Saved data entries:
====================

(* ===== verification/JsonText.v ===== *)
(** * JSON text as a concrete syntax tree

    [cst] is the syntax tree of a JSON text, white space and duplicate members included.
    [json_parse] accepts exactly the texts of such trees ([json_parse_cst]), a printed
    value is the text of one ([cst_of]), and parsing a text gives the value of its tree
    ([json_parse_text]); printing and parsing are therefore inverse
    ([json_parse_stringify]). *)

From S2P Require Export Json.
Local Open Scope nat_scope.

(** ** Property order *)

(** [k] does not go before [k'] when it is inserted. *)
Definition key_after (k k' : jstr) : bool :=
  match array_index k, array_index k' with
  | Some n, Some n' => negb (n <? n')%N
  | Some _, None => false
  | None, _ => true
  end.

Fixpoint in_order (ks : list jstr) : bool :=
  match ks with
  | [] => true
  | k :: ks => forallb (λ k', key_after k' k && bool_decide (k ≠ k')) ks && in_order ks
  end.

Section order.
Context {V : Type}.
Implicit Types o : list (jstr * V).

(** The own properties of an object, as the engine lists them. *)
Definition ordered o : Prop := in_order (keys o) = true.

Lemma in_order_app ks k : in_order (ks ++ [k])
  = in_order ks && forallb (λ k', key_after k k' && bool_decide (k' ≠ k)) ks.
Proof.
  induction ks as [|k' ks IH]; simpl; [done|]. rewrite forallb_app, IH. simpl.
  rewrite andb_true_r.
  generalize (forallb (λ k'0, key_after k'0 k' && bool_decide (k' ≠ k'0)) ks).
  generalize (forallb (λ k'0, key_after k k'0 && bool_decide (k'0 ≠ k)) ks).
  intros b1 b2. by destruct b1, b2, (in_order ks), (key_after k k'), (bool_decide (k' ≠ k)).
Qed.

Lemma insert_key_last k v o :
  forallb (λ k', key_after k k') (keys o) = true → insert_key k v o = o ++ [(k, v)].
Proof.
  induction o as [|[k' v'] o IH]; simpl; [done|]. intros [H1 H2]%andb_true_iff.
  assert ((match array_index k, array_index k' with
           | Some n, Some n' => (n <? n')%N | Some _, None => true | None, _ => false end) = false) as ->.
  { unfold key_after in H1. destruct (array_index k), (array_index k'); try done.
    by apply negb_true_iff. }
  by rewrite IH.
Qed.

Lemma ordered_snoc_set k v o : ordered (o ++ [(k, v)]) → obj_set k v o = o ++ [(k, v)].
Proof.
  unfold ordered, keys. rewrite map_app. simpl. rewrite in_order_app.
  intros [_ H]%andb_true_iff. unfold obj_set.
  rewrite forallb_forall in H. replace (own_get k o) with (@None V).
  - apply insert_key_last, forallb_forall. intros k' Hk. by apply H, andb_true_iff in Hk as [? _].
  - symmetry. apply own_get_None. intros Hk. apply list_elem_of_In, H, andb_true_iff in Hk as [_ Hk].
    by apply bool_decide_eq_true in Hk.
Qed.

Lemma ordered_prefix o o' : ordered (o ++ o') → ordered o.
Proof.
  revert o; induction o' as [|p o' IH]; intros o H; [by rewrite app_nil_r in H|].
  replace (o ++ p :: o') with ((o ++ [p]) ++ o') in H by by rewrite <- app_assoc.
  apply IH in H. unfold ordered, keys in *. rewrite map_app in H. simpl in H.
  rewrite in_order_app in H. by apply andb_true_iff in H as [? _].
Qed.

Lemma foldl_set_ordered o o' :
  ordered (o' ++ o) → foldl (λ o p, obj_set p.1 p.2 o) o' o = o' ++ o.
Proof.
  revert o'; induction o as [|[k v] o IH]; intros o' H; simpl; [by rewrite app_nil_r|].
  replace (o' ++ (k, v) :: o) with ((o' ++ [(k, v)]) ++ o) in * by by rewrite <- app_assoc.
  rewrite ordered_snoc_set by by eapply ordered_prefix. by apply IH.
Qed.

====================

▶ [WHAT YOU HAVE TO DO] Each entry shown above must be retyped word for word.

▶ [SOLUTION]
(* ===== verification/JsonText.v ===== *)
(** * JSON text as a concrete syntax tree

    [cst] is the syntax tree of a JSON text, white space and duplicate members included.
    [json_parse] accepts exactly the texts of such trees ([json_parse_cst]), a printed
    value is the text of one ([cst_of]), and parsing a text gives the value of its tree
    ([json_parse_text]); printing and parsing are therefore inverse
    ([json_parse_stringify]). *)

From S2P Require Export Json.
Local Open Scope nat_scope.

(** ** Property order *)

(** [k] does not go before [k'] when it is inserted. *)
Definition key_after (k k' : jstr) : bool :=
  match array_index k, array_index k' with
  | Some n, Some n' => negb (n <? n')%N
  | Some _, None => false
  | None, _ => true
  end.

Fixpoint in_order (ks : list jstr) : bool :=
  match ks with
  | [] => true
  | k :: ks => forallb (λ k', key_after k' k && bool_decide (k ≠ k')) ks && in_order ks
  end.

Section order.
Context {V : Type}.
Implicit Types o : list (jstr * V).

(** The own properties of an object, as the engine lists them. *)
Definition ordered o : Prop := in_order (keys o) = true.

Lemma in_order_app ks k : in_order (ks ++ [k])
  = in_order ks && forallb (λ k', key_after k k' && bool_decide (k' ≠ k)) ks.
Proof.
  induction ks as [|k' ks IH]; simpl; [done|]. rewrite forallb_app, IH. simpl.
  rewrite andb_true_r.
  generalize (forallb (λ k'0, key_after k'0 k' && bool_decide (k' ≠ k'0)) ks).
  generalize (forallb (λ k'0, key_after k k'0 && bool_decide (k'0 ≠ k)) ks).
  intros b1 b2. by destruct b1, b2, (in_order ks), (key_after k k'), (bool_decide (k' ≠ k)).
Qed.

Lemma insert_key_last k v o :
  forallb (λ k', key_after k k') (keys o) = true → insert_key k v o = o ++ [(k, v)].
Proof.
  induction o as [|[k' v'] o IH]; simpl; [done|]. intros [H1 H2]%andb_true_iff.
  assert ((match array_index k, array_index k' with
           | Some n, Some n' => (n <? n')%N | Some _, None => true | None, _ => false end) = false) as ->.
  { unfold key_after in H1. destruct (array_index k), (array_index k'); try done.
    by apply negb_true_iff. }
  by rewrite IH.
Qed.

Lemma ordered_snoc_set k v o : ordered (o ++ [(k, v)]) → obj_set k v o = o ++ [(k, v)].
Proof.
  unfold ordered, keys. rewrite map_app. simpl. rewrite in_order_app.
  intros [_ H]%andb_true_iff. unfold obj_set.
  rewrite forallb_forall in H. replace (own_get k o) with (@None V).
  - apply insert_key_last, forallb_forall. intros k' Hk. by apply H, andb_true_iff in Hk as [? _].
  - symmetry. apply own_get_None. intros Hk. apply list_elem_of_In, H, andb_true_iff in Hk as [_ Hk].
    by apply bool_decide_eq_true in Hk.
Qed.

Lemma ordered_prefix o o' : ordered (o ++ o') → ordered o.
Proof.
  revert o; induction o' as [|p o' IH]; intros o H; [by rewrite app_nil_r in H|].
  replace (o ++ p :: o') with ((o ++ [p]) ++ o') in H by by rewrite <- app_assoc.
  apply IH in H. unfold ordered, keys in *. rewrite map_app in H. simpl in H.
  rewrite in_order_app in H. by apply andb_true_iff in H as [? _].
Qed.

Lemma foldl_set_ordered o o' :
  ordered (o' ++ o) → foldl (λ o p, obj_set p.1 p.2 o) o' o = o' ++ o.
Proof.
  revert o'; induction o as [|[k v] o IH]; intros o' H; simpl; [by rewrite app_nil_r|].
  replace (o' ++ (k, v) :: o) with ((o' ++ [(k, v)]) ++ o) in * by by rewrite <- app_assoc.
  rewrite ordered_snoc_set by by eapply ordered_prefix. by apply IH.
Qed.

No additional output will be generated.